Every record below is to be retyped exactly.

________________

(* ===== verification/TurnProperties.v ===== *)
(** * Properties of turns

    What [TurnSafety] gives the callers of [TurnEngine.run_turn]: the outcome
    of one turn, at most one granted execution per key over any sequence of
    turns by any engines that share a ledger with others, at most one execution
    per action and offset of a sequence of turns when the ledger is never down,
    the phase registry, and three behaviours worth knowing (a cancelled
    executor, ambiguous historical keys, a race through their check). *)

From stdpp Require Import base tactics option list sets strings gmap pretty.
From Stdlib Require Import ZArith.
From S2P Require Import Prelude PyStr PyDict PyVal Contracts DedupeStore Snapshot DispatchPolicy.
From S2P Require Import TurnEngine TurnSafety.

(** A request to an engine: its services, the turn, the action. *)
Definition turn_request (E : Type) : Type := ports E * TurnInput * option Action.

(** Turns one after the other on a shared world, whatever each gives. *)
Fixpoint run_turns {S} `{!DedupeStorePort S} {E} (sha256 : string -> string)
    (l : list (turn_request E)) (w : world S E) : world S E :=
  match l with
  | [] => w
  | (pt, i, action) :: l' => run_turns sha256 l' (run_turn sha256 pt i action w).2
  end.

(** The granted calls under a key. *)
Definition calls_for (k : string) (cs : list exec_call) : nat :=
  length (filter (fun c => ec_degraded c = false /\ ec_key c = k) cs).

(** Examples ***********************************************************************)

(** Services with a real snapshot builder; the executor and what others do to the
    ledger are given. The identity stands for the hash function. *)
Definition example_services {E} (others : E -> list ledger_cmd * E) (phase_timeout : option Z)
    (execute : outcome (odict string pyval)) : ports E :=
  mkPorts E (fun input => py_lift (build (fun s => s) "2026-01-01T00:00:00Z" input))
    (fun _ _ => mret (AdmBool true)) (fun _ _ _ _ => py_lift execute) false None false None None
    phase_timeout (fun _ => true) (mkDefaults "echo" "policy:default" "strict") (mret "2026-01-01T00:00:01Z") others.

(** A turn nobody interferes with. *)
Definition example_ports : option Z -> outcome (odict string pyval) -> ports unit :=
  example_services (fun e => ([], e)).

Definition example_turn (run_id : string) (offset : Z) : TurnInput :=
  mkTurnInput run_id offset offset trig_start [].

Definition example_action (action_id : string) : Action :=
  mkAction action_id "run-1" "tool_call" COMPENSATABLE_WRITE None None None
    (Some [("tool", PStr "write")]) [] None None.

Definition empty_world : world InMemory.store unit := mkWorld [] tt [] [].

Lemma empty_world_wf : ds_wf (w_store empty_world).
Proof. exact (NoDup_nil_2 (A:=string)). Qed.

Definition acked : outcome (odict string pyval) := Ret [("acknowledged", PBool true)].

Section properties.
Context {S : Type} `{DedupeStoreLaws S} {E : Type}.
Context (sha256 : string -> string).

(** From [w] to [w'] there were the calls [cs] and others got the answers [os]:
    no key was granted twice, whoever asked, and a key without a record to nobody. *)
Record advanced (w w' : world S E) (cs : list exec_call) (os : answers) : Prop := {
  av_wf : ds_wf (w_store w');
  av_calls : w_calls w' = w_calls w ++ cs;
  av_others : w_others w' = w_others w ++ os;
  av_le : ledger_le (view w) (view w');
  av_once : forall k, calls_for k cs + grants_for k os <= match view w !! k with None => 1 | Some _ => 0 end;
  av_free : forall k, view w' !! k = None -> calls_for k cs + grants_for k os = 0;
  av_degraded : forall c, c ∈ cs -> ec_degraded c = true -> act_effect_class (ec_action c) = IDEMPOTENT_WRITE
}.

________________

## [SOLUTION]
(* ===== verification/TurnProperties.v ===== *)
(** * Properties of turns

    What [TurnSafety] gives the callers of [TurnEngine.run_turn]: the outcome
    of one turn, at most one granted execution per key over any sequence of
    turns by any engines that share a ledger with others, at most one execution
    per action and offset of a sequence of turns when the ledger is never down,
    the phase registry, and three behaviours worth knowing (a cancelled
    executor, ambiguous historical keys, a race through their check). *)

From stdpp Require Import base tactics option list sets strings gmap pretty.
From Stdlib Require Import ZArith.
From S2P Require Import Prelude PyStr PyDict PyVal Contracts DedupeStore Snapshot DispatchPolicy.
From S2P Require Import TurnEngine TurnSafety.

(** A request to an engine: its services, the turn, the action. *)
Definition turn_request (E : Type) : Type := ports E * TurnInput * option Action.

(** Turns one after the other on a shared world, whatever each gives. *)
Fixpoint run_turns {S} `{!DedupeStorePort S} {E} (sha256 : string -> string)
    (l : list (turn_request E)) (w : world S E) : world S E :=
  match l with
  | [] => w
  | (pt, i, action) :: l' => run_turns sha256 l' (run_turn sha256 pt i action w).2
  end.

(** The granted calls under a key. *)
Definition calls_for (k : string) (cs : list exec_call) : nat :=
  length (filter (fun c => ec_degraded c = false /\ ec_key c = k) cs).

(** Examples ***********************************************************************)

(** Services with a real snapshot builder; the executor and what others do to the
    ledger are given. The identity stands for the hash function. *)
Definition example_services {E} (others : E -> list ledger_cmd * E) (phase_timeout : option Z)
    (execute : outcome (odict string pyval)) : ports E :=
  mkPorts E (fun input => py_lift (build (fun s => s) "2026-01-01T00:00:00Z" input))
    (fun _ _ => mret (AdmBool true)) (fun _ _ _ _ => py_lift execute) false None false None None
    phase_timeout (fun _ => true) (mkDefaults "echo" "policy:default" "strict") (mret "2026-01-01T00:00:01Z") others.

(** A turn nobody interferes with. *)
Definition example_ports : option Z -> outcome (odict string pyval) -> ports unit :=
  example_services (fun e => ([], e)).

Definition example_turn (run_id : string) (offset : Z) : TurnInput :=
  mkTurnInput run_id offset offset trig_start [].

Definition example_action (action_id : string) : Action :=
  mkAction action_id "run-1" "tool_call" COMPENSATABLE_WRITE None None None
    (Some [("tool", PStr "write")]) [] None None.

Definition empty_world : world InMemory.store unit := mkWorld [] tt [] [].

Lemma empty_world_wf : ds_wf (w_store empty_world).
Proof. exact (NoDup_nil_2 (A:=string)). Qed.

Definition acked : outcome (odict string pyval) := Ret [("acknowledged", PBool true)].

Section properties.
Context {S : Type} `{DedupeStoreLaws S} {E : Type}.
Context (sha256 : string -> string).

(** From [w] to [w'] there were the calls [cs] and others got the answers [os]:
    no key was granted twice, whoever asked, and a key without a record to nobody. *)
Record advanced (w w' : world S E) (cs : list exec_call) (os : answers) : Prop := {
  av_wf : ds_wf (w_store w');
  av_calls : w_calls w' = w_calls w ++ cs;
  av_others : w_others w' = w_others w ++ os;
  av_le : ledger_le (view w) (view w');
  av_once : forall k, calls_for k cs + grants_for k os <= match view w !! k with None => 1 | Some _ => 0 end;
  av_free : forall k, view w' !! k = None -> calls_for k cs + grants_for k os = 0;
  av_degraded : forall c, c ∈ cs -> ec_degraded c = true -> act_effect_class (ec_action c) = IDEMPOTENT_WRITE
}.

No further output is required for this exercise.